# [ASSIGNMENT]
Where the line with "ooo_queue : BTreeMap OooSeg;" appears below, start writing out lines exactly, and finish with the line with "x (send_next c)", which is included; write out nothing else.

┄┄┄┄┄┄┄┄┄┄┄┄┄┄┄┄┄┄┄┄

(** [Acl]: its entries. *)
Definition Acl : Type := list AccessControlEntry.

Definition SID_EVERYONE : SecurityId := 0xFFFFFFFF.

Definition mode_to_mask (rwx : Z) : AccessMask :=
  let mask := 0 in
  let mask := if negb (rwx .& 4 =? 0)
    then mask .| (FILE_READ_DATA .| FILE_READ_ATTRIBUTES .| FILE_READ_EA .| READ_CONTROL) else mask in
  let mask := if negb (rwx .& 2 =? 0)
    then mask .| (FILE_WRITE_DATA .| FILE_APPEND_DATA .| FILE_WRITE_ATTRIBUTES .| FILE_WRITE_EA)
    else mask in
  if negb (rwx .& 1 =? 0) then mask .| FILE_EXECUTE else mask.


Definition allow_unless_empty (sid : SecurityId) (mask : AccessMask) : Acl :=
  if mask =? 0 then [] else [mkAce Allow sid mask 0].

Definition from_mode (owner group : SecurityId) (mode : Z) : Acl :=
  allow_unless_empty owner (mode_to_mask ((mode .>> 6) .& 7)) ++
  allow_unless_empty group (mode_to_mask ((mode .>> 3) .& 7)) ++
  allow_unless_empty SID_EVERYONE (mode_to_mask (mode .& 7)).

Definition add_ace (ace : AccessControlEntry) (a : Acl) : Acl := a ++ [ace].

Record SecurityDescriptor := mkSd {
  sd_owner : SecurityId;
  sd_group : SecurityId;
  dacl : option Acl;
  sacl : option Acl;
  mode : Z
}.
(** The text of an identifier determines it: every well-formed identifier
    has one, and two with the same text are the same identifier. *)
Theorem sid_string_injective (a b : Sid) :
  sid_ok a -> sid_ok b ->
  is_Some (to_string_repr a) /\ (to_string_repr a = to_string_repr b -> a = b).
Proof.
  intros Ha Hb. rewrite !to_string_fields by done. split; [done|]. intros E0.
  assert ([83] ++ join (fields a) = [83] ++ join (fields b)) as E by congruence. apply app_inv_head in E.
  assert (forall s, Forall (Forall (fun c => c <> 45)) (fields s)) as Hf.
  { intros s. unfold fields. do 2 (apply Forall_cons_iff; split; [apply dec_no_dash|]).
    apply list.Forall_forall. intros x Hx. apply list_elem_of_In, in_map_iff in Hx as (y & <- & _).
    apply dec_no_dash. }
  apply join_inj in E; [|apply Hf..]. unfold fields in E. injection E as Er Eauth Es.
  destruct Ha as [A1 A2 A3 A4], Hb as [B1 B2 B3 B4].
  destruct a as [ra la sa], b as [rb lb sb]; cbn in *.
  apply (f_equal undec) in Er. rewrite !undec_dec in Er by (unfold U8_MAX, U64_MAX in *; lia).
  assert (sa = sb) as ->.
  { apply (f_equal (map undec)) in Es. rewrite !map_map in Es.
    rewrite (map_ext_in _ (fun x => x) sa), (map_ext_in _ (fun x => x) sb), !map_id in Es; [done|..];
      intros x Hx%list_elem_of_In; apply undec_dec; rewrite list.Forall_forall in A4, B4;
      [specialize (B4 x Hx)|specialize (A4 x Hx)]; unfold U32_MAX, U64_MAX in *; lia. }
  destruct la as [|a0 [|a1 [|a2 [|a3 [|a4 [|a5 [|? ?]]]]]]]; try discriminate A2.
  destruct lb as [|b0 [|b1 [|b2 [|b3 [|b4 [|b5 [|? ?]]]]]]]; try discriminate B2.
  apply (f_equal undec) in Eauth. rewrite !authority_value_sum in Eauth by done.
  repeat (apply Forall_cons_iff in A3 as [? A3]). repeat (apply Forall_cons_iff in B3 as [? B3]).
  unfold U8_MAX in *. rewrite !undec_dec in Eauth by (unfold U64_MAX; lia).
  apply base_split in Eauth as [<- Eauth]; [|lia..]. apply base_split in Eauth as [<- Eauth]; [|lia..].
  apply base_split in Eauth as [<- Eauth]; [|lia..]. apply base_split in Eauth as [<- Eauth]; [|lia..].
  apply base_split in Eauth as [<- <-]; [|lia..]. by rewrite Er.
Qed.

┄┄┄┄┄┄┄┄┄┄┄┄┄┄┄┄┄┄┄┄

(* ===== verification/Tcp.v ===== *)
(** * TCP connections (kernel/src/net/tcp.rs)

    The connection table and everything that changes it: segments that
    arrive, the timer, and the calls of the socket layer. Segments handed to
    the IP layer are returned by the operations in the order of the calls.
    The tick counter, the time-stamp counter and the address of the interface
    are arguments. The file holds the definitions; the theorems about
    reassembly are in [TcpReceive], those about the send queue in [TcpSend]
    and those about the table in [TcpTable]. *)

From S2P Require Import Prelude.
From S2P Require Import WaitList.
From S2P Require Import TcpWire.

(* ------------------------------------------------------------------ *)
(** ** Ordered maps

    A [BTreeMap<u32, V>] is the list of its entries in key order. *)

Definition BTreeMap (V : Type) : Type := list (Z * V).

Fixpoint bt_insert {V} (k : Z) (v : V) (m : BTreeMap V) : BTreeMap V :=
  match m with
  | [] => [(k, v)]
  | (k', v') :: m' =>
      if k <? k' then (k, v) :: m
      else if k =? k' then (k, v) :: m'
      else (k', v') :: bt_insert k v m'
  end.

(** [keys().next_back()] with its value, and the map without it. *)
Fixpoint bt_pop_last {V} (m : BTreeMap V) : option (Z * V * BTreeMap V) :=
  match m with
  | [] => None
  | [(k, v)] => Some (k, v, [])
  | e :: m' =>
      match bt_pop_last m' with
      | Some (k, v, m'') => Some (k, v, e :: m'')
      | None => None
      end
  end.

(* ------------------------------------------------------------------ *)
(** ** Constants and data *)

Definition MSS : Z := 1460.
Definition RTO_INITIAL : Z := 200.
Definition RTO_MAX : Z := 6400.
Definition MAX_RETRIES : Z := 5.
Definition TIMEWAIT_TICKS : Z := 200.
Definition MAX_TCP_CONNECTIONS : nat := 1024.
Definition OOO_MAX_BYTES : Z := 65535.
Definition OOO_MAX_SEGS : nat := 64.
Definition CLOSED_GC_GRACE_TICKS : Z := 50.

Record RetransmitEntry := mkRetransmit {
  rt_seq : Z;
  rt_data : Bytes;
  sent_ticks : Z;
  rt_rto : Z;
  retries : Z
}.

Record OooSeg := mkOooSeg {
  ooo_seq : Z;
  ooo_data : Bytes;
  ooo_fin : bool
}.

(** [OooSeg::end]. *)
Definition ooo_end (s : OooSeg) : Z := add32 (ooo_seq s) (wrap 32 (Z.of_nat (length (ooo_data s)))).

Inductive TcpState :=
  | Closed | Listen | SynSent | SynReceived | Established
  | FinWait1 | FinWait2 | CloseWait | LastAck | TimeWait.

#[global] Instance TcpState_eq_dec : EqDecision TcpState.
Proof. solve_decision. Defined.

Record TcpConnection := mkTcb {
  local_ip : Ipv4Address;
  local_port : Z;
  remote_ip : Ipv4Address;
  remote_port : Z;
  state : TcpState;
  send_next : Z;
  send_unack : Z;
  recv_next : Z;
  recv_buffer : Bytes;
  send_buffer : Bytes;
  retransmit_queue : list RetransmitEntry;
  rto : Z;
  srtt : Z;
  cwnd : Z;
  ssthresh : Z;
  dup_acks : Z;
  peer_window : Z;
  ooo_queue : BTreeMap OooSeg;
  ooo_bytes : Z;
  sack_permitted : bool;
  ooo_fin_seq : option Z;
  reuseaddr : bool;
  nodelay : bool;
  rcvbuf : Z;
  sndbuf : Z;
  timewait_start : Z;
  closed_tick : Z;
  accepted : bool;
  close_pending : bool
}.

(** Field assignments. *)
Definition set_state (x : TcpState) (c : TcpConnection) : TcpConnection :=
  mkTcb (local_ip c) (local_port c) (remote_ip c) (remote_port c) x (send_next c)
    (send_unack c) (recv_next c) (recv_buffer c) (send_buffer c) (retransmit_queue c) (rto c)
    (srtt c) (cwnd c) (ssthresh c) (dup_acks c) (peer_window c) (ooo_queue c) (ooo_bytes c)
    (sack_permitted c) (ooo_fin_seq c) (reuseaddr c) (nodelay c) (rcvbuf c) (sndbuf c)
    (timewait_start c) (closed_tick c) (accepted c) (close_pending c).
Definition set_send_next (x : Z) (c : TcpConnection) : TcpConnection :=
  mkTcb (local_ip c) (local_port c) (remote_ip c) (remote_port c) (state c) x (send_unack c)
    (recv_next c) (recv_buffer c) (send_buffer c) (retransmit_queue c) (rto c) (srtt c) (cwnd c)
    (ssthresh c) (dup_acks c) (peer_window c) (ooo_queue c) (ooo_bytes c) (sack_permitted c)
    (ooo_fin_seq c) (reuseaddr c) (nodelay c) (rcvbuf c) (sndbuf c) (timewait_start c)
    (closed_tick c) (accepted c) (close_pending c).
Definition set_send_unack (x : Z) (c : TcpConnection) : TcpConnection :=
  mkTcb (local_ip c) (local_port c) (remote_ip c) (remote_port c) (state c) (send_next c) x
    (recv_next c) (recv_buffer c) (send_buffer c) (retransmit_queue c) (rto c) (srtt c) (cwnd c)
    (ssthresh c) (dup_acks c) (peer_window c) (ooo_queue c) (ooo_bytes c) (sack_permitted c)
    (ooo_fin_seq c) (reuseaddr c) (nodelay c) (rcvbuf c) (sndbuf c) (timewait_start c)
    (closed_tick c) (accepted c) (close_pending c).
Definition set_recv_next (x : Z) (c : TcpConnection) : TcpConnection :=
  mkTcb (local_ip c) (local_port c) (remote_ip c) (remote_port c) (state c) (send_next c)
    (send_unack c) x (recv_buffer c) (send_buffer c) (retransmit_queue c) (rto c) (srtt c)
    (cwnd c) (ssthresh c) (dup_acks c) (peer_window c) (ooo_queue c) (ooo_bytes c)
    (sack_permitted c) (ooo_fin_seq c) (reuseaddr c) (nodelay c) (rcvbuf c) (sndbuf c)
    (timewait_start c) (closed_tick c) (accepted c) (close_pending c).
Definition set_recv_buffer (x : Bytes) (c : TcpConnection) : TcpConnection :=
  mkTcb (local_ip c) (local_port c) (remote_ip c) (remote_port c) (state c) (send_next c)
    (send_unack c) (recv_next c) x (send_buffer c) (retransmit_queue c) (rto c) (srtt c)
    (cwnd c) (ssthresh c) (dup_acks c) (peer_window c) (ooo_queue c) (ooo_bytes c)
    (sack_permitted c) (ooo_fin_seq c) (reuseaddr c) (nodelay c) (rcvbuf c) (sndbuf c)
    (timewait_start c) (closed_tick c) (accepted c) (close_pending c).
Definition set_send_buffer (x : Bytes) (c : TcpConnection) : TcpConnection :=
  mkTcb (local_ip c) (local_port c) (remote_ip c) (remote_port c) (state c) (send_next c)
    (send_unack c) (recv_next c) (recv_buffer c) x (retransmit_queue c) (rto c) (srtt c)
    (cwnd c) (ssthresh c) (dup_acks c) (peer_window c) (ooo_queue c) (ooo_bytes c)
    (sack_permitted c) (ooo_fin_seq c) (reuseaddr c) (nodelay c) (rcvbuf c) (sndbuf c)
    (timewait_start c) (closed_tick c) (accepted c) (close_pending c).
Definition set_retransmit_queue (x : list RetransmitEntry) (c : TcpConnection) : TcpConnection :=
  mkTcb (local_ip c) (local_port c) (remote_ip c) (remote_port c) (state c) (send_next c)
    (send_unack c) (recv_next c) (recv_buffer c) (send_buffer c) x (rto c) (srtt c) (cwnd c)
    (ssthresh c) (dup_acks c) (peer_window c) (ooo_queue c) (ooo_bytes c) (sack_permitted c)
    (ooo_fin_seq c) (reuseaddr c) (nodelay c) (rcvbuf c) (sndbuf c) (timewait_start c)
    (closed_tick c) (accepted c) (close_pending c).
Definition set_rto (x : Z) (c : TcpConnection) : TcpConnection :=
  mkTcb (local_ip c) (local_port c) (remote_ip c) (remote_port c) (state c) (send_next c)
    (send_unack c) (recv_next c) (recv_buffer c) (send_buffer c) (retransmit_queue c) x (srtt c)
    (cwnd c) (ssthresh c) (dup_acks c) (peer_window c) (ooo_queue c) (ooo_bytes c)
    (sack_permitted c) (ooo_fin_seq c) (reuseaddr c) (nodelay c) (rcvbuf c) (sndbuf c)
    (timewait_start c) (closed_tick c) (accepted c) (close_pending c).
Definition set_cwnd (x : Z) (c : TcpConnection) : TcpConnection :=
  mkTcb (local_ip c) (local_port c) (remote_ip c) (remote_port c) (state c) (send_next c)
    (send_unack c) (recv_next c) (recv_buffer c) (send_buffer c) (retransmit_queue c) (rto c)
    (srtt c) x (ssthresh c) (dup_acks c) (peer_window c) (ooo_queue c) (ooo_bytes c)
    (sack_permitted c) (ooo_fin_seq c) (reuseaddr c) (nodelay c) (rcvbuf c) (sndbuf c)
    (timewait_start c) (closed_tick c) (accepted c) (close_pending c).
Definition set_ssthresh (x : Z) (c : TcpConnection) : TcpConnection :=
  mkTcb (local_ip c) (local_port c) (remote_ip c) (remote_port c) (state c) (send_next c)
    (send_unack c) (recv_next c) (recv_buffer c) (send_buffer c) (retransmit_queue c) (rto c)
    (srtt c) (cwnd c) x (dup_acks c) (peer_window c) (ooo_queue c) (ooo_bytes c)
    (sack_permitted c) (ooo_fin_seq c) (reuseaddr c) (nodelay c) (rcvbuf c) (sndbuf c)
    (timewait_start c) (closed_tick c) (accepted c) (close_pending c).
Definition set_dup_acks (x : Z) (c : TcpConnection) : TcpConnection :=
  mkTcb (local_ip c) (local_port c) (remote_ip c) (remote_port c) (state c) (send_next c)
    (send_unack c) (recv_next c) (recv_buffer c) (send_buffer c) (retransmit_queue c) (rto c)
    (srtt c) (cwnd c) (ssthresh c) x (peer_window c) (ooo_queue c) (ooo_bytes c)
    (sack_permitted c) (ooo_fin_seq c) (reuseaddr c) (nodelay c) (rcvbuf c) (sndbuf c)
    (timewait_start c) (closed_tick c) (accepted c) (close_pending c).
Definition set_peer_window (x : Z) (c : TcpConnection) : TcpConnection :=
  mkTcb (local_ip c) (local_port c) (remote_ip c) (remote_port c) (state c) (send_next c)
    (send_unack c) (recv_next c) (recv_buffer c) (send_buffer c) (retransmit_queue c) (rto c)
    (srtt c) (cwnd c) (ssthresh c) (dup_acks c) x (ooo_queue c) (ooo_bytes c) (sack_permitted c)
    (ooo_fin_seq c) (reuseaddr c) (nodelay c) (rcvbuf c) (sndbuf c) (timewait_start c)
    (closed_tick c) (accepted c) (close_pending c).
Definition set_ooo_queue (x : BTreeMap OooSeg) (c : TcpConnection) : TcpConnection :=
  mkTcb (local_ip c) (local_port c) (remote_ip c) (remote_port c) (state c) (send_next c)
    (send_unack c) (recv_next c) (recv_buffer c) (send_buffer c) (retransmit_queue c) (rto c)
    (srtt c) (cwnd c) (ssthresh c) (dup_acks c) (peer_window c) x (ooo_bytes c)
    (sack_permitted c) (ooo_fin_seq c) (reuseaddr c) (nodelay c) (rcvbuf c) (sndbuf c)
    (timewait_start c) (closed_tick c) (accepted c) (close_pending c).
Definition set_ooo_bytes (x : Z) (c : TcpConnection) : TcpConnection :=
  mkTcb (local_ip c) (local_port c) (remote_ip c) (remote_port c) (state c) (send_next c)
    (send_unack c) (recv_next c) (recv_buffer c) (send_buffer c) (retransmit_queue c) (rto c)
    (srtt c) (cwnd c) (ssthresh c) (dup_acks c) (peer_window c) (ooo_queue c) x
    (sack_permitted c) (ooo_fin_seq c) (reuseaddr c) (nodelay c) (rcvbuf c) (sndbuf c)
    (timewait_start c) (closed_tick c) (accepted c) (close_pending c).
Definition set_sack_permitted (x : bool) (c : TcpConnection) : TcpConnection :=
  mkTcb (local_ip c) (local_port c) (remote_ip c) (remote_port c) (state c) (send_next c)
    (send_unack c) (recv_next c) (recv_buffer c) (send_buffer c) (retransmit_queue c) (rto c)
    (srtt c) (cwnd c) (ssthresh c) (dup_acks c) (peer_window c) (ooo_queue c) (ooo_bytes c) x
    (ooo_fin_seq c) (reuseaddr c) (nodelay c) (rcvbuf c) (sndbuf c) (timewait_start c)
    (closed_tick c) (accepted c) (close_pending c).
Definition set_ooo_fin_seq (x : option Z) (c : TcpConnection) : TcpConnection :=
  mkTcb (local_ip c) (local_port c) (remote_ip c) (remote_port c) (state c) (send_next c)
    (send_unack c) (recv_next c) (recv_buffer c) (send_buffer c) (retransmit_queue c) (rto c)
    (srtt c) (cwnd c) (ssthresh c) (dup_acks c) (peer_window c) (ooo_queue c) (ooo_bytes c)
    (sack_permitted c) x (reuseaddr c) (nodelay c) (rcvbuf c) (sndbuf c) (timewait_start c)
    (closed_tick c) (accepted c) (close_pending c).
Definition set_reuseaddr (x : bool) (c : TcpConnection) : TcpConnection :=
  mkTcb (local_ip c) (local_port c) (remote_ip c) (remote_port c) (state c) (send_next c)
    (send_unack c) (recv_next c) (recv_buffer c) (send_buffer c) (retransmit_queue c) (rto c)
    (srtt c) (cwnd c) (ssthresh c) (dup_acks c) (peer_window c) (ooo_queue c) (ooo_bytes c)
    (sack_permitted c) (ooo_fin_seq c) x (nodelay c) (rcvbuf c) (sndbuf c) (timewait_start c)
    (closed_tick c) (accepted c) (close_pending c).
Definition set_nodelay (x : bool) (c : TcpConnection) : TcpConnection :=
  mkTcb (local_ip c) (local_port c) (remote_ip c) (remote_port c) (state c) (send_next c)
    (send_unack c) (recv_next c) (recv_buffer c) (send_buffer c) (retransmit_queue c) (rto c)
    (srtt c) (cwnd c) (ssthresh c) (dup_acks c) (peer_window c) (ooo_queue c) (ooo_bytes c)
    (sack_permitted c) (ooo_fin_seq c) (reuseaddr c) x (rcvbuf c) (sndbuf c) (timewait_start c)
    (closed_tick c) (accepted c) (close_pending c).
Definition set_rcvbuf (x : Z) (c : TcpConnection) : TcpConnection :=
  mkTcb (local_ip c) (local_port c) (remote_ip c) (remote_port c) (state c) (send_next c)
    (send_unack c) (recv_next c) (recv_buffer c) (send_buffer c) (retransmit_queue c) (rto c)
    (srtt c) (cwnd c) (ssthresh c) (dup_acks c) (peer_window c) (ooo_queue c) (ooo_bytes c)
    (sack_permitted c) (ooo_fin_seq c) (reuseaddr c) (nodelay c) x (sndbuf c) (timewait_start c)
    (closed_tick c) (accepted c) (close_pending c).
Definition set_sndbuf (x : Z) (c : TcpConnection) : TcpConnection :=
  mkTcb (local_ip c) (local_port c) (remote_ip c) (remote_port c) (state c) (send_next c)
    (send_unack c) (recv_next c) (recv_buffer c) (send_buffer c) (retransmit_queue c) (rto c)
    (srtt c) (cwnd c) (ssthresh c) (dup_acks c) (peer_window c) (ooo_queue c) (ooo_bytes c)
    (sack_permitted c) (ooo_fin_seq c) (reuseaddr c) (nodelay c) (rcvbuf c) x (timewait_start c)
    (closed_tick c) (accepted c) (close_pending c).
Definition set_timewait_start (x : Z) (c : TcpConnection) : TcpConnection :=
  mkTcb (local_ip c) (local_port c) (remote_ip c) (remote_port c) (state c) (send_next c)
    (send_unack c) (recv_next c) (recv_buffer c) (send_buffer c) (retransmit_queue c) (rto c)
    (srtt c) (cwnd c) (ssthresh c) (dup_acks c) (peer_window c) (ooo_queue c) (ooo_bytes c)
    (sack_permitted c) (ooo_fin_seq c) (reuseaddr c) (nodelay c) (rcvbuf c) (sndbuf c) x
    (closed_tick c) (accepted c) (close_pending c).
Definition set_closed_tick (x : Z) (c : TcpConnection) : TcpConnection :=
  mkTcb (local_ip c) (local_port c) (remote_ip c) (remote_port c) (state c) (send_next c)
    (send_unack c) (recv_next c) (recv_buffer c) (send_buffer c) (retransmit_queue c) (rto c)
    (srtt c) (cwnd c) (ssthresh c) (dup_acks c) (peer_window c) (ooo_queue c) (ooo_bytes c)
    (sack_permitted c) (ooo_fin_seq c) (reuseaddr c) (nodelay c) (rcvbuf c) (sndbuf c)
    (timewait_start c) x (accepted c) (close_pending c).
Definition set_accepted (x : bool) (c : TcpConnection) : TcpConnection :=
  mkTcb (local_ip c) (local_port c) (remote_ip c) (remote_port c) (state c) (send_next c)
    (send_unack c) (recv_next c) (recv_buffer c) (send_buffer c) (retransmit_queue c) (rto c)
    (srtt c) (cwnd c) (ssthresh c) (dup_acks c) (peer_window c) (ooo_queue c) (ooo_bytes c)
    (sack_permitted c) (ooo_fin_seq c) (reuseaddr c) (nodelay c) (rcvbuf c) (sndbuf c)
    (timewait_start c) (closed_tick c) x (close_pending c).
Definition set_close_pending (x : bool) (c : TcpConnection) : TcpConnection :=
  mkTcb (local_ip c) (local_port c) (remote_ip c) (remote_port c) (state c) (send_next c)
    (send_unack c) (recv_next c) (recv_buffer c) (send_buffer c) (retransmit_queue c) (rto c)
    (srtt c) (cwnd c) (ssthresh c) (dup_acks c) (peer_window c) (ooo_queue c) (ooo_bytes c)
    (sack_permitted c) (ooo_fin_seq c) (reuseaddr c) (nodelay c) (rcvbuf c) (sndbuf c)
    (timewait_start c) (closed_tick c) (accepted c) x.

┄┄┄┄┄┄┄┄┄┄┄┄┄┄┄┄┄┄┄┄

# [THE COMPLETED TASK]
  ooo_queue : BTreeMap OooSeg;
  ooo_bytes : Z;
  sack_permitted : bool;
  ooo_fin_seq : option Z;
  reuseaddr : bool;
  nodelay : bool;
  rcvbuf : Z;
  sndbuf : Z;
  timewait_start : Z;
  closed_tick : Z;
  accepted : bool;
  close_pending : bool
}.

(** Field assignments. *)
Definition set_state (x : TcpState) (c : TcpConnection) : TcpConnection :=
  mkTcb (local_ip c) (local_port c) (remote_ip c) (remote_port c) x (send_next c)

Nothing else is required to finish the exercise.